Associated Press
WASHINGTON — After six months of fund-raising, freshman Sen. Maria Cantwell has paid off most of her $4.2 million campaign debt, but she mainly used her personal wealth to do it.
The Washington state Democrat loaned her campaign $3.5 million this year to pay off bank loans and debts to vendors. She still owed another $585,000 on June 30, according to campaign disclosure reports released Friday.
That means Cantwell’s narrow victory over former Sen. Slade Gorton has cost her $13.8 million in cash and personal loans. She spent $10.3 million of her own money last year.
A former executive at RealNetworks in Seattle, Cantwell reportedly was worth between $40 million and $80 million last year before her stock in the Internet media company dropped sharply in value. The stock constituted much of her wealth.
During the campaign, Cantwell made campaign finance reform her signature issue and swore off both political action committee contributions and soft money — the large, unregulated donations from corporations, individuals and unions that can’t be spent to directly help a candidate.
That has limited her to smaller individual contributions in paying off campaign debts. In the first six months of this year, she raised $1.2 million from individual donors, the same amount as her total for 2000.
Cantwell borrowed almost $3.8 million from U.S. Bank last year. To retire that loan and cover other debts, she borrowed $354,000 from Bank of America this year and loaned her campaign $3.5 million, which she raised primarily by selling more of her RealNetworks stock.
Her campaign also owed $231,000 to vendors at midyear.
"She’s made great progress since the end of the campaign at paying the people that the campaign was indebted to," said Larry West, Cantwell’s spokesman.
Separate from the campaign, Cantwell also had a personal $780,000 note outstanding, which was listed in the campaign report.
Cantwell’s 1,600-page disclosure lists scads of individual contributors — including tribes, senators, retirees and influential corporate heads.
Among them are Rob Glaser, RealNetworks chief executive and her former boss, Amazon.com chief executive Jeff Bezos, Carnival Cruise Lines chairman Michael Arison, and Howard Lincoln, chairman of the Seattle Mariners, Cantwell’s favorite team.
But Washington state GOP chairman Chris Vance said that her fund-raising efforts contradict what she promised voters during the race.
"Maria Cantwell ran a campaign telling us she was going to be different," Vance said. "She said that because she was rich she could spend her time being a senator and not a fund-raiser."
He also argued that she has maintained her campaign pledge to forgo PAC and soft money based on "the most tortured technicality."

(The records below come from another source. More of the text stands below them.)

(* ===== verification/SleeplockSpec.v ===== *)
(** Sleep locks, [sleeplock.rs], on the process table: the atomic sections of
    [acquire] and [release] interleaved with one another and with the
    scheduler, other sleepers, wakeups and kills.  The lock has one holder,
    nobody sleeps on a free lock, and [Sleeplock]'s reading of a call by a
    lone process is what the sections come to. *)
From stdpp Require Import base list gmap strings relations.
From Stdlib Require Import ZArith Lia.
From S2P Require Import Prelude.
From S2P Require Import Sleeplock.
From S2P Require Import Proc.
From S2P Require Import ProcSpec.

Section sleeplock.
(** [chan] is the lock's address ([as_chan]). *)
Context {PT : Type} (chan : Z).

(** Where a process is: outside, in the loop of [acquire], holding the lock,
    or in [release] past its assertion. *)
Inductive Place := Outside | Trying | Holding | Releasing.
#[local] Instance Place_eq_dec : EqDecision Place.
Proof. solve_decision. Defined.

Record Locker := mkLocker { slk : Sleeplock; ptab : Table PT; places : list Place }.
Notation T := (M Locker).

Definition in_table {A} (m : M (Table PT) A) : T A := fun s =>
  match m (ptab s) with
  | Ret (a, t') => Ret (a, mkLocker (slk s) t' (places s))
  | Panic e => Panic e
  | Diverge => Diverge
  end.
Definition put_lock (l : Sleeplock) : T unit := modify (fun s => mkLocker l (ptab s) (places s)).
Definition go (me : Z) (q : Place) : T unit :=
  modify (fun s => mkLocker (slk s) (ptab s) (places s).[me <- q]).
Definition mypid (me : Z) : T Z := p ← in_table (proc_at me); mret (Proc.pid p).

(** ** The sections

    [holding] is a section of its own before that of the loop; a turn of the
    loop either takes the lock or goes to sleep, which gives up the lock's
    spinlock only once the process is asleep. *)
Definition holding (me : Z) : T bool :=
  n ← mypid me; l ← gets slk; mret (Sleeplock_holding n l).

Definition acquire_assert (me : Z) : T unit :=
  h ← holding me; assert_ (negb h) "nested sleep lock";; go me Trying.

Definition acquire_turn (me : Z) : T unit :=
  l ← gets slk;
  if locked l then in_table (sleep me chan)
  else n ← mypid me; put_lock (mkSleeplock true n);; go me Holding.

Definition release_assert (me : Z) : T unit :=
  h ← holding me; assert_ h "unlocking unheld sleep lock";; go me Releasing.

Definition release_turn (me : Z) : T unit :=
  put_lock (mkSleeplock false 0);;
  in_table (wakeup chan);;
  go me Outside.

(** The section a process at [q] runs next. *)
Definition section (me : Z) (q : Place) : T unit :=
  match q with
  | Outside => acquire_assert me
  | Trying => acquire_turn me
  | Holding => release_assert me
  | Releasing => release_turn me
  end.

(** The steps: a section of a running process; the scheduler; a process that
    is not in the loop goes to sleep on something else; a wakeup; a kill. *)
Inductive lstep : Locker -> Locker -> Prop :=
| l_section me q s s' :
    running (ptab s) me -> (places s).[me] = Some q -> section me q s = Ret (tt, s') -> lstep s s'
| l_run me s s' : in_table (run me) s = Ret (tt, s') -> lstep s s'
| l_yield me s s' : running (ptab s) me -> in_table (sched_yield me) s = Ret (tt, s') -> lstep s s'
| l_sleep me q ch s s' :
    running (ptab s) me -> (places s).[me] = Some q -> q <> Trying -> ch <> chan ->
    in_table (sleep me ch) s = Ret (tt, s') -> lstep s s'
| l_wakeup ch s s' : in_table (wakeup ch) s = Ret (tt, s') -> lstep s s'
| l_kill n r s s' : in_table (kill n) s = Ret (r, s') -> lstep s s'.

(** ** The invariant *)
Definition live (p : Proc PT) : bool :=
  match state p with SLEEPING _ | RUNNABLE | RUNNING => true | _ => false end.

(** Live processes have pids of their own, none of them zero. *)
Definition pids_ok (t : Table PT) : Prop := forall j k p q,
  (procs t).[j] = Some p -> (procs t).[k] = Some q -> live p = true -> live q = true ->
  Proc.pid p <> 0 /\ (Proc.pid p = Proc.pid q -> j = k).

He noted that she took $68,500 this year from other campaign committees that accept PAC contributions, as well as individual contributions from lobbyists who often run their own PACs. Vance said the money is still buying her influence.
West dismissed the complaints, saying the Republicans have to find something to criticize.
"I am a little confused if the Republicans would be happier if she were defaulting on the loans," West said. "The fact that somebody is a lobbyist is irrelevant if they are writing a personal check in support of a candidate. That is a personal choice."
He added that federal regulators don’t see the contributions the same way Vance does.
During Congress’ August recess, West said Cantwell plans to hold a few "small ticket" fund-raisers around Washington state as she visits more than 25 of the 39 counties.